Pro Choice Advocates

Anonymous
who cares, with the taxes coming next year no one will be able to afford an abortion
Anonymous
Anonymous wrote:Black and white views are not the hallmark of "much thoughtful, considered philosophical thinking."

In another abortion thread right before the election, I laid out out a number of scenarios and asked anti-choicers what would happen should Roe v. Wade no longer be the law of the land. One example was if a woman had a miscarriage at home, where would she need to go to prove that it wasn't self-inflicted? You know what I got in response? Crickets.


That's all you'll get, PP. I was writing my response to the poster who called me so many names when you posted yours. They can't bear to explain it, because like the goofy thinkers behind secession petitions, they haven't thought it through, nor can they. It'd be far nastier than they can contemplate, and that doesn't square with how they've always been taught the world is.
Anonymous
I'm not being snarky, please re-read my post. To some, this particular issue actually is black and white. It is a moral absolute. That is my entire point. There are scores of political issues that do not lend itself to black and white, many shades of gray or nuanced positions are more appropriate.

The point of my post was not to re-hash the very worn out pro-life, pro-choice discussion. My point was to point out that calling people immature because you disagree with them is pretty stupid.

Your opening sentence about "black and white views not being hallmarks...", if you read Augstine, Aquinas, Aristotle and more than a few other giants of philosophy, you will see that being deeply thoughtful and having some views that are absolute, are not at all inconsistent. That was my point.
Anonymous
Anonymous wrote:I'm not being snarky, please re-read my post. To some, this particular issue actually is black and white. It is a moral absolute. That is my entire point. There are scores of political issues that do not lend itself to black and white, many shades of gray or nuanced positions are more appropriate.

The point of my post was not to re-hash the very worn out pro-life, pro-choice discussion. My point was to point out that calling people immature because you disagree with them is pretty stupid.
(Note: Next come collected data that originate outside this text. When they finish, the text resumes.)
(** X22. When a point is appended to a series that is at the limit, and the
    renderer has a line and a marker for every point of it, the series
    rolls but the renderer's lines do not: after [ApplySingleDataPoint]
    and [Refresh] the series is the old one without its first point and
    with the new point last, while the lines and markers of the series are
    the ones the renderer had, each still in the colour it was made
    with. *)
Theorem rolling_keeps_lines (w : LineChartSkn) (r : sknLineChartRenderer)
  (m : seriesmap) (seriesName : string) (old : series) (p : SknChartDatapoint) :
  dataPoints w = Ptr (Map m) →
  m !! seriesName = Some old →
  old ≠ [] →
  DataPointXLimit w <= len old →
  (length old ≤ length (lines_of (r_dataPoints r) seriesName))%nat →
  ∃ w' r',
    ApplySingleDataPoint seriesName p (Some w) = Ret (Some w') ∧
    verifyDataPoints w' r = Ret r' ∧
    dataPoints w' = Ptr (Map (<[seriesName := drop 1 old ++ [p]]> m)) ∧
    lines_of (r_dataPoints r') seriesName = lines_of (r_dataPoints r) seriesName ∧
    markers_of (r_dataPointMarkers r') seriesName =
    markers_of (r_dataPointMarkers r) seriesName.
Proof.
  intros Hdata Hkey Hne Hfull Hfit.
  rewrite ApplySingleDataPoint_cases, Hdata. unfold index. simpl. rewrite Hkey. simpl.
  rewrite decide_False by lia.
  set (w' := set_dataPoints _ w).
  destruct (verifyDataPoints_lines w' r (Map (<[seriesName := drop 1 old ++ [p]]> m)))
    as (lines & markers & Hverify & Hin & _); [done|].
  exists w', (set_r_data lines markers r). split; [done|]. split; [done|].
  split; [done|]. simpl.
  destruct (Hin seriesName (drop 1 old ++ [p])) as (Hl & Hm & _).
  { simpl. by rewrite lookup_insert_eq. }
  assert (drop (length (lines_of (r_dataPoints r) seriesName)) (drop 1 old ++ [p]) = [])
    as Hnone.
  { apply drop_ge. rewrite length_app, length_drop. simpl.
    destruct old; [done|]. simpl in *. lia. }
  rewrite Hl, Hm. unfold verified_lines, verified_markers. rewrite Hnone. simpl.
  rewrite !app_nil_r. split; [done|].
  unfold lines_of in Hfit. destruct (r_dataPoints r !! seriesName); [done|].
  destruct old; [done|]. simpl in Hfit. lia.
Qed.
(** Unfolds the monad and the collaborators of a view. *)
Ltac run_view :=
  unfold access_stream_by_id, access_stream_by_name,
    access_stream_to_remove_visibility_policy_by_id,
    access_stream_to_remove_visibility_policy_by_name,
    do_set_user_topic_visibility_policy, get_subscription, timezone_now,
    resolve, raise;
  unfold mbind, M_bind, mret, M_ret; cbn.

(** * Properties *)

(** ** Counting *)

Section counting.
Context {A B C : Type}.

(** A list without duplicates under [f] has none under a projection [g]
    that separates whatever [f] identifies. *)
Lemma NoDup_fmap_coarser (f : A → B) (g : A → C) (l : list A) :
  (∀ x y, x ∈ l → y ∈ l → g x = g y → f x = f y) →
  NoDup (f <$> l) → NoDup (g <$> l).
Proof.
  induction l as [|x l IH]; intros Hfg Hnd; csimpl in *.
  - constructor.
  - apply NoDup_cons in Hnd as [Hx Hnd]. apply NoDup_cons. split.
    + intros (y & Hgy & Hy)%list_elem_of_fmap. apply Hx.
      apply list_elem_of_fmap. exists y. split; [|done].
      apply Hfg; [left | by right | done].
    + apply IH; [|done]. intros y z Hy Hz. apply Hfg; by right.
Qed.
End counting.

Lemma length_remove_dups_size (l : list string) :
  length (remove_dups l) = size (list_to_set (C := gset string) l).
Proof.
  rewrite <- (size_list_to_set (C := gset string) (remove_dups l))
    by apply NoDup_remove_dups.
  f_equal. apply set_eq. intros x.
  by rewrite !elem_of_list_to_set, elem_of_remove_dups.
Qed.
(** X22.  Calls that are not awaited behave as if they were.  On a
    controller at rest, two of [open()], [close()], [suspend()],
    [resume()] called one right after the other leave the controller, once
    both handlers have succeeded, exactly as the first call, awaited, then
    the second call, awaited: the second operation sees the state the first
    one left. *)
Theorem back_to_back_calls_compose
    (o : Lifecycle.handlers) (evs : list Lifecycle.event)
    (c1 c2 : Lifecycle.call) :
  let w := Lifecycle.exec evs (Lifecycle.new o) in
  let named :=
    [Lifecycle.CallOpen; Lifecycle.CallClose; Lifecycle.CallSuspend;
     Lifecycle.CallResume] in
  let together :=
    Lifecycle.exec
      (Lifecycle.Call c1 :: Lifecycle.Call c2 :: succeeds ++ succeeds) w in
  let in_turn :=
    Lifecycle.exec (Lifecycle.Call c2 :: succeeds)
      (Lifecycle.exec (Lifecycle.Call c1 :: succeeds) w) in
  c1 ∈ named → c2 ∈ named →
  Queue.idle w →
  Protocol.quiet (Queue.env w) →
  together = in_turn
  ∧ Lifecycle.state together
    = Protocol.effect c2 (Protocol.effect c1 (Lifecycle.state w))
  ∧ Queue.settled together
    = Queue.settled w
      ++ [(Queue.next_handle w, Ok); (S (Queue.next_handle w), Ok)]
  ∧ Queue.idle together.
Proof.
  intros w named together in_turn Hc1 Hc2 Hidle Hq.
  assert (∃ d1, Protocol.descriptor_of
                  (Lifecycle.operations (Queue.env w)) c1 = Some d1)
    as [d1 Hd1].
  { subst named. repeat (apply elem_of_cons in Hc1 as [-> | Hc1]);
      [.. | by apply elem_of_nil in Hc1]; by eexists. }
  assert (∀ w0 : Lifecycle.world, ∃ d2, Protocol.descriptor_of
                        (Lifecycle.operations (Queue.env w0)) c2 = Some d2)
    as Hd2.
  { intros w0. subst named.
    repeat (apply elem_of_cons in Hc2 as [-> | Hc2]);
      [.. | by apply elem_of_nil in Hc2]; by eexists. }
  (* the world after the first call is busy, and stays so until its drain
     loop resumes *)
  set (wa := Lifecycle.do_call c1 w).
  assert (Queue.busy wa) as Hba.
  { subst wa. rewrite (call_at_rest c1 d1 w Hidle Hd1). cbn.
    by eexists _, _, []. }
  set (wb := Lifecycle.step wa
               (Lifecycle.OperationSettles 0 Lifecycle.Returns)).
  assert (Queue.busy wb) as Hbb.
  { subst wb wa. rewrite (call_at_rest c1 d1 w Hidle Hd1). cbn.
    unfold Queue.settle. cbn.
    destruct (Lifecycle.run d1 (Queue.env w)) as [l1 [s | o1]]; cbn.
    - destruct (Lifecycle.run_resume s Lifecycle.Returns l1). cbn.
      by eexists _, _, [].
    - by eexists _, _, []. }
  assert (together = in_turn) as Heq.
  { subst together in_turn. unfold succeeds. cbn [app].
    cbn [Lifecycle.exec foldl]. fold wa.
    change (Lifecycle.step w (Lifecycle.Call c1)) with wa.
    change (Lifecycle.step wa (Lifecycle.Call c2))
      with (Lifecycle.do_call c2 wa).
    destruct (Hd2 wa) as [d2 Hd2a]. destruct (Hd2 wb) as [d2' Hd2b].
    rewrite (call_commutes c2 d2 wa
               (Lifecycle.OperationSettles 0 Lifecycle.Returns) Hba);
      [| done | done].
    fold wb.
    by rewrite (call_commutes c2 d2' wb (Lifecycle.Continue 0) Hbb). }
  split; [done |]. rewrite Heq. subst in_turn.
  set (wm := Lifecycle.exec (Lifecycle.Call c1 :: succeeds) w).
  destruct (reachable_sound o evs) as ([(Hg & Hlab & _) _] & _).
  fold w in Hg, Hlab.
  destruct (named_effect_at_rest w c1 Hg Hlab Hc1 Hidle Hq)
    as (Hs1 & Hset1 & Hidle1).
  fold wm in Hs1, Hset1, Hidle1.
  destruct (reachable_sound o (evs ++ Lifecycle.Call c1 :: succeeds))
    as ([(Hgm & Hlabm & _) _] & _).
  rewrite exec_app in Hgm, Hlabm. fold w wm in Hgm, Hlabm.
  assert (Protocol.quiet (Queue.env wm)) as Hqm.
  { intros s. subst wm. rewrite observer_fixed; [apply Hq |].
    subst named. unfold succeeds.
    repeat (apply elem_of_cons in Hc1 as [-> | Hc1]);
      [.. | by apply elem_of_nil in Hc1];
      repeat constructor; done. }
  destruct (named_effect_at_rest wm c2 Hgm Hlabm Hc2 Hidle1 Hqm)
    as (Hs2 & Hset2 & Hidle2).
  rewrite Hs2, Hs1. split; [done |]. split; [| done].
  rewrite Hset2, Hset1, <- app_assoc. cbn. repeat f_equal.
  (* the handle of the second call *)
  subst wm. unfold succeeds.
  change (Lifecycle.exec (Lifecycle.Call c1 :: ?rest) w)
    with (Lifecycle.exec
            [Lifecycle.OperationSettles 0 Lifecycle.Returns;
             Lifecycle.Continue 0] (Lifecycle.do_call c1 w)).
  rewrite (call_at_rest c1 d1 w Hidle Hd1). cbn zeta.
  destruct (Lifecycle.run d1 (Queue.env w)) as [l1 [s | o1]].
  - unfold Queue.settle. cbn.
    by destruct (Lifecycle.run_resume s Lifecycle.Returns l1).
  - done.
Qed.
Your opening sentence about "black and white views not being hallmarks...", if you read Augstine, Aquinas, Aristotle and more than a few other giants of philosophy, you will see that being deeply thoughtful and having some views that are absolute, are not at all inconsistent. That was my point.


Again, tell us about a world in which abortion is illegal. I say "illegal" rather than "doesn't exist," because there is no such world in which abortion doesn't exist. There is increased infanticide, there is more preventable death of women. Abortion will always be.
Anonymous
Anonymous wrote:
Anonymous wrote:I'm not being snarky, please re-read my post. To some, this particular issue actually is black and white. It is a moral absolute. That is my entire point. There are scores of political issues that do not lend itself to black and white, many shades of gray or nuanced positions are more appropriate.

The point of my post was not to re-hash the very worn out pro-life, pro-choice discussion. My point was to point out that calling people immature because you disagree with them is pretty stupid.

Your opening sentence about "black and white views not being hallmarks...", if you read Augstine, Aquinas, Aristotle and more than a few other giants of philosophy, you will see that being deeply thoughtful and having some views that are absolute, are not at all inconsistent. That was my point.


Again, tell us about a world in which abortion is illegal. I say "illegal" rather than "doesn't exist," because there is no such world in which abortion doesn't exist. There is increased infanticide, there is more preventable death of women. Abortion will always be.



You are discussing abortion legality. I'm discussing abortion morality. "Abortion will always be"...yeah I get that. So will greed, rape, vanity, theft, gluttony, murder, etc. I understand the world is not Utopian. Do we agree in a Utopian world there are zero abortions?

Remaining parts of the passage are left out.